Work request: Give back exactly the lines that run from the beginning of the entries to the line containing "(** ** Outcomes *)", both included, and nothing else.

Data to process: Begin

(** * Cursor positions and motions of [src/motion/position.ts]

    A shallow embedding of the [Position] class: caret-mode arithmetic,
    vertical and horizontal single steps, paragraph motions and the
    word / big-word motions driven by a global regular expression.

    Conventions of the embedding.
    - [line] and [character] are natural numbers: the constructor of
      [vscode.Position] rejects negative coordinates, and every
      subtraction in the source is guarded by a test against [0].
    - A line of text is a [string]; each [ascii] stands for one UTF-16
      code unit below 256.
    - A method that may throw returns a [result]; loops whose termination
      is not structural take a [fuel] argument and answer [OutOfFuel] when
      it is exhausted. *)

From Stdlib Require Import List String Ascii ZArith Arith Bool Lia.
From Stdlib Require Import Sorted.
Import ListNotations.

Local Open Scope string_scope.
Local Open Scope nat_scope.

(** ** Outcomes *)

Inductive error : Type :=
| IllegalLine (lineNo : nat)
| UnhandledPositionOptions (options : option Z).

Inductive result (A : Type) : Type :=
| Ok (a : A)
| Throw (e : error)
| OutOfFuel.

Arguments Ok {A} a.
Arguments Throw {A} e.
Arguments OutOfFuel {A}.

Definition bind {A B : Type} (m : result A) (k : A -> result B) : result B :=
  match m with
  | Ok a => k a
  | Throw e => Throw e
  | OutOfFuel => OutOfFuel
  end.

Notation "x <- m ;; k" := (bind m (fun x => k))
  (at level 61, m at next level, right associativity).

(** [while (cond) { s = body(s) }], with the number of evaluations of the
    condition bounded by [fuel]. *)
Fixpoint while {S : Type} (fuel : nat) (cond : S -> result bool)
    (body : S -> result S) (s : S) : result S :=
  match fuel with
  | O => OutOfFuel
  | Datatypes.S fuel' =>
      c <- cond s ;;
      if c then s' <- body s ;; while fuel' cond body s' else Ok s
  end.

(** ** Caret modes

    [enum PositionOptions] is a numeric TypeScript enum; the field
    [positionOptions] is initialised to [null] and accepts any number at
    run time, so its run-time value is an optional integer. *)

Module PositionOptions.
Definition CharacterWiseInclusive : Z := 0.
Definition CharacterWiseExclusive : Z := 1.
End PositionOptions.

Definition Inclusive : option Z := Some PositionOptions.CharacterWiseInclusive.
Definition Exclusive : option Z := Some PositionOptions.CharacterWiseExclusive.

Record Position : Type := newPosition {
  line : nat;
  character : nat;
  positionOptions : option Z
}.

(** The two caret modes that [getLineLength] handles. *)
Definition recognised (options : option Z) : Prop :=
  options = Exclusive \/ options = Inclusive.

(** A position on an existing line, with a handled caret mode. *)
Definition onDocument (doc : list string) (p : Position) : Prop :=
  line p < List.length doc /\ recognised (positionOptions p).

(** ** Character classes *)

(** [\s] of JavaScript regular expressions, on code units below 256. *)
Definition isWhitespace (c : ascii) : bool :=
  let n := nat_of_ascii c in
  (n =? 9) || (n =? 10) || (n =? 11) || (n =? 12) || (n =? 13)
  || (n =? 32) || (n =? 160).

(** The class [[\t ]]. *)
Definition isTabOrSpace (c : ascii) : bool :=
  let n := nat_of_ascii c in (n =? 9) || (n =? 32).

(** Length of the longest prefix of [s] whose characters are all in [cls]. *)
Fixpoint runLength (cls : ascii -> bool) (s : list ascii) : nat :=
  match s with
  | c :: s' => if cls c then S (runLength cls s') else 0
  | [] => 0
  end.

(** ** The text buffer *)

Definition Document : Type := list string.

Record TextLine : Type := mkTextLine {
  lineNumber : nat;
  text : string;
  firstNonWhitespaceCharacterIndex : nat
}.

Module TextEditor.

(** Modelled from the spec: [TextEditor.getLineCount] of
    [src/textEditor.ts], the buffer collaborator's [lineCount()]. *)
Definition getLineCount (doc : Document) : nat := List.length doc.

(** Modelled from the spec: [TextEditor.readLineAt] of
    [src/textEditor.ts], the collaborator's [lineText(line)], which fails
    for an out-of-range line. *)
Definition readLineAt (doc : Document) (lineNo : nat) : result string :=
  match nth_error doc lineNo with
  | Some t => Ok t
  | None => Throw (IllegalLine lineNo)
  end.

(** Modelled from the spec: [TextEditor.getLineAt] of
    [src/textEditor.ts]; it hands out the host editor's line object, whose
    [firstNonWhitespaceCharacterIndex] is the collaborator's
    [firstNonWhitespaceOffset(line)]: the length of the leading [\s] run. *)
Definition getLineAt (doc : Document) (position : Position) : result TextLine :=
  match nth_error doc (line position) with
  | Some t =>
      Ok (mkTextLine (line position) t
            (runLength isWhitespace (list_ascii_of_string t)))
  | None => Throw (IllegalLine (line position))
  end.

Data to process: End

Expected answer:
(** * Cursor positions and motions of [src/motion/position.ts]

    A shallow embedding of the [Position] class: caret-mode arithmetic,
    vertical and horizontal single steps, paragraph motions and the
    word / big-word motions driven by a global regular expression.

    Conventions of the embedding.
    - [line] and [character] are natural numbers: the constructor of
      [vscode.Position] rejects negative coordinates, and every
      subtraction in the source is guarded by a test against [0].
    - A line of text is a [string]; each [ascii] stands for one UTF-16
      code unit below 256.
    - A method that may throw returns a [result]; loops whose termination
      is not structural take a [fuel] argument and answer [OutOfFuel] when
      it is exhausted. *)

From Stdlib Require Import List String Ascii ZArith Arith Bool Lia.
From Stdlib Require Import Sorted.
Import ListNotations.

Local Open Scope string_scope.
Local Open Scope nat_scope.

(** ** Outcomes *)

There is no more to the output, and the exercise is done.